Géant Vert, Rock & Folk HS n°29, Décembre 2013
Pete Townshend plaignait grandement tout individu doté d'intelligence qui pourrait vivre dans le Midwest : entouré de bêtise crasse, ces derniers risquaient de se prendre pour les rois du monde, devenir des Supermen dans un verre d'eau. Pere Ubu vient de Cleveland (Ohio), l'une des villes ayant déposé le bilan après la crise des sub-primes. Le groupe naît du schisme des Rocket From The Tombs, dont une partie fondera les débilitants Dead Boys, pendant que l'autre boutonnera la chemise chez Pere Ubu. Ubu roi donc, car au royaume des aveugles... Rapidement, le groupe sort l'inquiétant single 30 Seconds Over Tokyo, suivi quelques mois plus tard par Final Solution. Nom venant de Jarry, en référence à l'holocauste et à la bombe H par single, groupe contenant plus de quatre membres : l'on a forcément affaire à un groupe d'avant-garde. Oui, Pere Ubu connaît son rock allemand sur le bout des doigts et adore inclure un moment free expérimental au milieu de ses chansons. Une démarche non conventionnelle dans l'Ohio de l'époque. Puis, Pere Ubu possède autre chose de hors norme : David Thomas, son leader inouï. Sorte de Tony Soprano ayant perdu le contrôle de ses avant-bras, la mise au premier plan de ce gros bonhomme à la voix de Bryan Ferry fait de Pere Ubu le premier groupe au look nerd. À force de concerts et de singles, le groupe attire l'oreille encore valide de Cliff Burnstein, futur manager de Metallica. Ce dernier convainc Mercury de fonder un label pour accueillir The Modern Dance, qui sortira ainsi sur le très éphémère Blank Records. Beaucoup ont vu en The Modern Dance la naissance de la musique industrielle. Il est vrai qu'Allen Ravenstine bastonne les chansons d'un tas de sons, de l'alarme de début de disque aux éclats de bouteilles sur le sol du studio, sans oublier tous ces étranges bruits de décompression de machine. Son esthétique de déconstruction mise à part, Pere Ubu fait incroyablement penser à Roxy Music, sans la décadence glam. Le Rhodes de The Modern Dance, le saxophone de Laughing, le reggae branque de Humor Me, autant de détails invoquant le premier gang d'Eno. Puis, soudainement, le groupe casse le moule et se retrouve dans ce camp no-wave, arythmique et dissonant. Malgré son inventivité, Pere Ubu n'a jamais obtenu la reconnaissance d'un Talking Heads.
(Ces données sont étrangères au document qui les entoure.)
(* ===== verification/Actor.v ===== *)
(** * Actors and supervisors (pkg/actor)

    actor.go, system.go, supervisor.go and message.go.  A process is an object
    with a mailbox, shared by the system's map, the supervisor's maps and its own
    goroutine: processes live in a store and are referred to by number.  The
    actors themselves are the program's: an actor is a name, and what it does
    with a message is left open.  A critical section of a mutex is one step;
    a send and a stop release theirs half way and are two.  [Process.Stop] waits for the goroutine of the process, which has then
    returned. *)

From Stdlib Require Import Sorted.
From stdpp Require Import base gmap strings list fin_maps relations.
From S2P Require Import Prelude.

Open Scope Z_scope.

(** ** Messages (message.go) *)

Definition MessageTypeSupervise : string := "supervise".
Definition MessageTypeFailure : string := "failure".
Definition MessageTypeStart : string := "start".
Definition MessageTypeStop : string := "stop".
Definition MessageTypeRestart : string := "restart".
Definition MessageTypeResponse : string := "response".
Definition MessageTypeError : string := "error".

(** An actor object of the program. *)
Definition ActorRef : Type := N.

Record ActorConfig := mkActorConfig { ac_ID : string; ac_Actor : ActorRef }.

Inductive Payload :=
  | PSupervise (child : string)
  | PAddress (a : string)
  | PConfig (c : ActorConfig)
  | PError (text details : string)
  | PText (s : string)
  | POther (n : N).

(** [msg_ReplyTo]: whether the message carries a channel for the answer. *)
Record ActorMessage := mkMessage {
  msg_Type : string;
  msg_Payload : Payload;
  msg_ReplyTo : bool;
}.

(** ** Processes and the system (actor.go, system.go) *)

Record Process := mkProcess {
  pr_actor : ActorRef;
  pr_address : string;
  pr_mailbox : list ActorMessage;
  pr_stopped : bool;
  pr_done : bool;        (** the context of the process is cancelled *)
  pr_running : bool;     (** its goroutine has not returned *)
}.

Definition mailbox_size : nat := 100.

(** A send that has found its process, and whether it is past the check that the
    process is not stopped. *)
Record Sending := mkSending { sd_pid : N; sd_msg : ActorMessage; sd_checked : bool }.

Record ActorSystem := mkSystem {
  sys_actors : gmap string N;
  sys_procs : gmap N Process;
  sys_next : N;                        (** the number of the next process *)
  sys_handled : list (N * ActorMessage);     (** messages given to actors, oldest first *)
  sys_accepted : list (N * ActorMessage);    (** messages a send accepted, oldest first *)
  sys_sends : list Sending;            (** sends under way *)
}.

Definition NewSystem : ActorSystem := mkSystem ∅ ∅ 0 [] [] [].

Definition put_proc (pid : N) (p : Process) (s : ActorSystem) : ActorSystem :=
  mkSystem (sys_actors s) (<[pid := p]> (sys_procs s)) (sys_next s) (sys_handled s) (sys_accepted s) (sys_sends s).

Definition NewProcess (actor : ActorRef) (address : string) : Process :=
  mkProcess actor address [] false false false.

(** [Spawn]: the process is registered and its goroutine started. *)
Definition Spawn (actor : ActorRef) (id : string) (s : ActorSystem) : result string * ActorSystem :=
  match sys_actors s !! id with
  | Some _ => (inl (EText ("actor with address " +:+ id +:+ " already exists")), s)
  | None =>
      let p := NewProcess actor id in
      (inr id,
       mkSystem (<[id := sys_next s]> (sys_actors s))
         (<[sys_next s := mkProcess (pr_actor p) (pr_address p) (pr_mailbox p) false false true]> (sys_procs s))
         (sys_next s + 1)%N (sys_handled s) (sys_accepted s) (sys_sends s))
  end.

(** What the select of [Process.Send] may do now: [None] while it would block.
    When both of its cases are ready, either is taken. *)
Inductive SendResult := Sent (p : Process) | Refused.
Definition send_select (msg : ActorMessage) (prefer_done : bool) (p : Process) : option SendResult :=
  let room := (length (pr_mailbox p) <? mailbox_size)%nat in
  if pr_done p && (prefer_done || negb room) then Some Refused
  else if room then
    Some (Sent (mkProcess (pr_actor p) (pr_address p) (pr_mailbox p ++ [msg]) (pr_stopped p) (pr_done p) (pr_running p)))
  else None.

(** [Process.Send]: the check of the flag, then the select; the lock is released in
    between.  This is the call when nothing comes between the two; the steps of
    [sys_step] interleave them. *)
Definition Process_Send (msg : ActorMessage) (prefer_done : bool) (p : Process) : option SendResult :=
  if pr_stopped p then Some Refused else send_select msg prefer_done p.

(** The end of a send to a process. *)
Definition finish_send (pid : N) (msg : ActorMessage) (r : SendResult) (s : ActorSystem) : ActorSystem :=
  match r with
  | Refused => s
  | Sent p => mkSystem (sys_actors s) (<[pid := p]> (sys_procs s)) (sys_next s) (sys_handled s)
                (sys_accepted s ++ [(pid, msg)]) (sys_sends s)
  end.

Definition System_Send (to : string) (msg : ActorMessage) (prefer_done : bool) (s : ActorSystem)
    : option (option error * ActorSystem) :=
  match sys_actors s !! to with
  | None => Some (Some (EText ("actor with address " +:+ to +:+ " not found")), s)
  | Some pid =>
      p ← sys_procs s !! pid;
      match Process_Send msg prefer_done p with
      | None => None
      | Some r =>
          Some (match r with
                | Refused => Some (EText ("actor with address " +:+ to +:+ " is stopped"))
                | Sent _ => None
                end, finish_send pid msg r s)
      end
  end.

(** A turn of [run]: the next message, or the end of the goroutine.  A panic of
    the actor is recovered and logged, the loop goes on. *)
Definition run_message (pid : N) (s : ActorSystem) : option ActorSystem :=
  p ← sys_procs s !! pid;
  match pr_running p, pr_mailbox p with
  | true, msg :: rest =>
      Some (mkSystem (sys_actors s)
              (<[pid := mkProcess (pr_actor p) (pr_address p) rest (pr_stopped p) (pr_done p) true]> (sys_procs s))
              (sys_next s) (sys_handled s ++ [(pid, msg)]) (sys_accepted s) (sys_sends s))
  | _, _ => None
  end.

Definition run_exit (pid : N) (s : ActorSystem) : option ActorSystem :=
  p ← sys_procs s !! pid;
  if pr_running p && pr_done p then
    Some (put_proc pid (mkProcess (pr_actor p) (pr_address p) (pr_mailbox p) (pr_stopped p) (pr_done p) false) s)
  else None.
Pourtant, dans la guerre des David, Thomas n'a rien à envier à Byrne.
Thomas E. Florin, Rock & Folk HS n°30, Décembre 2014/Janvier 2015 et Rock & Folk HS n°34, Décembre 2016/Janvier 2017
L'Ohio, cet état américain perdu dans le Midwest, a donné naissance à Devo et Pere Ubu, deux exemples de ce post-punk américain multiforme plus cérébral que physique, logique pour un groupe qui a trouvé son nom dans la pièce d'Alfred Jarry, Ubu Roi.
Dés Non-Alignment Pact, le ton est donné : la voix étrange de David Thomas domine un brouhaha sonore frénétique qui se calme parfois (Real World) pour reprendre de plus belle (Life Stinks). Les chansons s'enchaînent et ne se ressemblent pas, aucun titre ne peut prétendre faire office de single, mais l'inspiration ne manque pas. Même s'il faut plusieurs écoutes pour pénétrer dans le monde tordu de Thomas, seul membre fixe du groupe dans les 14 disques qui suivront celui-ci. L'album se conclut dans un calme relatif avec Humour Me, étrange lullaby post-atomique psalmodiée par David Thomas.